*WORK TASK*.
In the entries that follow, the lines from the one with "destruct (p c)" through the one with "Lemma star_run_first (p" are the ones to write out, exactly and with both ends included. Nothing else should appear.
MATERIAL PROVIDED START
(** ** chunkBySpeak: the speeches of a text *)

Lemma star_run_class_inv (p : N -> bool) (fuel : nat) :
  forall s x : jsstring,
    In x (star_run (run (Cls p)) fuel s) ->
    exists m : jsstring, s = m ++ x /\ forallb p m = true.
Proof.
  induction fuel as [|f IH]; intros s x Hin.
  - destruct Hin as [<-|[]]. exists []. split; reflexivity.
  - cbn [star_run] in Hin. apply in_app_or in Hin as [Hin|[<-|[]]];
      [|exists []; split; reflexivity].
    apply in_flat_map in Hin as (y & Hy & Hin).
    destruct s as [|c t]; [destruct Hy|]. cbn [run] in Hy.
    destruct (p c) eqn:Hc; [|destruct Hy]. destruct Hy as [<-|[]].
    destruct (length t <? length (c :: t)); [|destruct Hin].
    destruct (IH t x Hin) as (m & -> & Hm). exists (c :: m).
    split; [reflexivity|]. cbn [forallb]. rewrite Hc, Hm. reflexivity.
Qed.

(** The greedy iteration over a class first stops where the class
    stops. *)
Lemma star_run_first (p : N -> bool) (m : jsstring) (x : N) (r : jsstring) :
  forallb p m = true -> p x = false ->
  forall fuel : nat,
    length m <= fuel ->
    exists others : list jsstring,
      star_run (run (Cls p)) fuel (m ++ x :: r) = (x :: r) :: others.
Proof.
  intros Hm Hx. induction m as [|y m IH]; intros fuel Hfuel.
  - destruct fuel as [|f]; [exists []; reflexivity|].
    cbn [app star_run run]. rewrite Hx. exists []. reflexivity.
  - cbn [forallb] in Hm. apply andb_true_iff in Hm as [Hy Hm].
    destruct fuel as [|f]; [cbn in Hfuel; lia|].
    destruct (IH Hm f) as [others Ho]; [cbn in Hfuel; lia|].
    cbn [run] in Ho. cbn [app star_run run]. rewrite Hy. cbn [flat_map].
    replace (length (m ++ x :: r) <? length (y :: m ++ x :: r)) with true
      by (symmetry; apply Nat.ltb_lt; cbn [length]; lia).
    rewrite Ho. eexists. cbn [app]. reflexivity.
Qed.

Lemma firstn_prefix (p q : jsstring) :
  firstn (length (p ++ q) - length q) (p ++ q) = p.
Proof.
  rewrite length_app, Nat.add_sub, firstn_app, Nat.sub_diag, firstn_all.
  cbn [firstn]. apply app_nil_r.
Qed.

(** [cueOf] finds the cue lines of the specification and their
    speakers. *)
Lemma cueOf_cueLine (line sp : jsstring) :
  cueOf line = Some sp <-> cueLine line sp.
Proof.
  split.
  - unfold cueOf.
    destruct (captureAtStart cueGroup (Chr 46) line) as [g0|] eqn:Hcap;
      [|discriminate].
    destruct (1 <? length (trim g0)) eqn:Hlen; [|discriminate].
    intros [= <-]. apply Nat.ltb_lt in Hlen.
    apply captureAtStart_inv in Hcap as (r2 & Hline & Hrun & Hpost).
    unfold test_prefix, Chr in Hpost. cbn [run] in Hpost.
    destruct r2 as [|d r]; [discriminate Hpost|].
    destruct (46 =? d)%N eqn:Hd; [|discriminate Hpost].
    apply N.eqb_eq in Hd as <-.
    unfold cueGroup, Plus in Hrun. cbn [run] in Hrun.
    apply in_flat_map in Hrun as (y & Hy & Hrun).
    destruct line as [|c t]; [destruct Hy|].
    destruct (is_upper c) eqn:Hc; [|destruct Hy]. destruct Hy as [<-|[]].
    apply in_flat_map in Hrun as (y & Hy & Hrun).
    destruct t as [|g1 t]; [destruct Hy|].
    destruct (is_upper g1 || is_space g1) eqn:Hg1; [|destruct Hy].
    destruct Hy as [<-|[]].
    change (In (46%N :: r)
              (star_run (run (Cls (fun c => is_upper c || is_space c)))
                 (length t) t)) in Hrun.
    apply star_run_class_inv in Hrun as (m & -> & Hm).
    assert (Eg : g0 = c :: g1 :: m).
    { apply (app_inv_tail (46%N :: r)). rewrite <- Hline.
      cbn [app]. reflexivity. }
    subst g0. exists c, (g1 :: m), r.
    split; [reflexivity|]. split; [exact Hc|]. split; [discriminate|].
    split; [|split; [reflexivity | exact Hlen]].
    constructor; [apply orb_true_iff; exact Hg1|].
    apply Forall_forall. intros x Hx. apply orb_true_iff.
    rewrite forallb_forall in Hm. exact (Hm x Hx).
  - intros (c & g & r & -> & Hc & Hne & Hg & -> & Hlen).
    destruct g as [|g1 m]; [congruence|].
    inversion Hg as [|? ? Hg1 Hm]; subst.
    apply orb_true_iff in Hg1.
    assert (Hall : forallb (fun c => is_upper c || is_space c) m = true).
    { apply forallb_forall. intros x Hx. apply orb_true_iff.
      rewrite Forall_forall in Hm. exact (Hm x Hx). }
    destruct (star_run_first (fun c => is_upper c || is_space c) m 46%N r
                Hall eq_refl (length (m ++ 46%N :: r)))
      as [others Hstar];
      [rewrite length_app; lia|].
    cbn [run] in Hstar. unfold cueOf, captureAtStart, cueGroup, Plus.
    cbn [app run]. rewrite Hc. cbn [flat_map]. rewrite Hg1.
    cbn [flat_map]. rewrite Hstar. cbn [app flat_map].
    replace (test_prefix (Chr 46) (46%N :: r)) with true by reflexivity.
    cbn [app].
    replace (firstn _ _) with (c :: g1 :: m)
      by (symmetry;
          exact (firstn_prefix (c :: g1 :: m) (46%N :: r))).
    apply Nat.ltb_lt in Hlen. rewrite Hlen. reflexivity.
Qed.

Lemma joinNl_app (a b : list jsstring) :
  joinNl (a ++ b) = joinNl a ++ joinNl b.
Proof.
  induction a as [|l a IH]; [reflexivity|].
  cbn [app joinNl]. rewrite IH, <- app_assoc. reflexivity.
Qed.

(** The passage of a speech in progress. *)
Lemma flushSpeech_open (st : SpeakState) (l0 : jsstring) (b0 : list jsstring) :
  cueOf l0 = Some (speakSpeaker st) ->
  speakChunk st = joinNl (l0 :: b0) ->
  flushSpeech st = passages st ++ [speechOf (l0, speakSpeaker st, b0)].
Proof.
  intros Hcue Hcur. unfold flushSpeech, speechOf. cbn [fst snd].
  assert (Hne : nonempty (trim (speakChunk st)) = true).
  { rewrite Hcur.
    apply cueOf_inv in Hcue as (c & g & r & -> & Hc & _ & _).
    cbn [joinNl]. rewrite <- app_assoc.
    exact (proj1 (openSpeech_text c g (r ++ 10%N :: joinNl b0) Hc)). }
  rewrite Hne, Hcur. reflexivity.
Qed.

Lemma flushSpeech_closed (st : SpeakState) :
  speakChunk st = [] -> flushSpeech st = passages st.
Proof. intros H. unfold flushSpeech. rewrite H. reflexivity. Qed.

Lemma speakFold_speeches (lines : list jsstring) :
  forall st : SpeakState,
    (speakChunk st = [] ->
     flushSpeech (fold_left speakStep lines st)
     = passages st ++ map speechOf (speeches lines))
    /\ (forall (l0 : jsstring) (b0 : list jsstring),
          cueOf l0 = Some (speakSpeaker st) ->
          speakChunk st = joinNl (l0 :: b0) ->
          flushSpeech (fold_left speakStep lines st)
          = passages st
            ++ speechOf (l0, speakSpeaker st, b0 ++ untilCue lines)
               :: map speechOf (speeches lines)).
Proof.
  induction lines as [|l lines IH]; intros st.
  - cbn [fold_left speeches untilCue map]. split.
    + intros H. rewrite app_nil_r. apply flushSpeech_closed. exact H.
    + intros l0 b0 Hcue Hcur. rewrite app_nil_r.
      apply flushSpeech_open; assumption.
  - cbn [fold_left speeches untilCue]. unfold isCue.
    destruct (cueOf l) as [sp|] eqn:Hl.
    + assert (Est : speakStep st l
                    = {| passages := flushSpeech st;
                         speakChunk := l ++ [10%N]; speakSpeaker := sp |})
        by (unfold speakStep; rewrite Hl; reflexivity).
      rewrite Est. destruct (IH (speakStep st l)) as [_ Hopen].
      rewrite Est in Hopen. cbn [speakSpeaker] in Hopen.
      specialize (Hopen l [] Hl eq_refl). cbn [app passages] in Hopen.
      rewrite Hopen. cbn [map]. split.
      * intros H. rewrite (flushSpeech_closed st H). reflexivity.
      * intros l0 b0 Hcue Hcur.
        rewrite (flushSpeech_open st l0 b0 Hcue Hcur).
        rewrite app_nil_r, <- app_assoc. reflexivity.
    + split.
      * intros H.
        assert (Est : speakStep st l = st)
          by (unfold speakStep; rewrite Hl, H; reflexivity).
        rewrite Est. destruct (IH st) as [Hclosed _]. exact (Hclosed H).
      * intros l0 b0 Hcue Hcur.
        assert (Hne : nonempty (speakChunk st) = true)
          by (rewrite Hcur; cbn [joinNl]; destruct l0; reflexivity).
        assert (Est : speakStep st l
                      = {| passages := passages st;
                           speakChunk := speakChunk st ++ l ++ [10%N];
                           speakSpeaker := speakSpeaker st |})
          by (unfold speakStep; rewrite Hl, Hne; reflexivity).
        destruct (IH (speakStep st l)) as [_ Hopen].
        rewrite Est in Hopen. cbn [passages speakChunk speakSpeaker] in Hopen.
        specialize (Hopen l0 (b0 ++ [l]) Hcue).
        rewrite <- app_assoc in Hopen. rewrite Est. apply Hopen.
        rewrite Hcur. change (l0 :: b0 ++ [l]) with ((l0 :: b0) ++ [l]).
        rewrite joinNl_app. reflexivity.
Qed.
MATERIAL PROVIDED END
*EXPECTED ANSWER*.
    destruct (p c) eqn:Hc; [|destruct Hy]. destruct Hy as [<-|[]].
    destruct (length t <? length (c :: t)); [|destruct Hin].
    destruct (IH t x Hin) as (m & -> & Hm). exists (c :: m).
    split; [reflexivity|]. cbn [forallb]. rewrite Hc, Hm. reflexivity.
Qed.

(** The greedy iteration over a class first stops where the class
    stops. *)
Lemma star_run_first (p : N -> bool) (m : jsstring) (x : N) (r : jsstring) :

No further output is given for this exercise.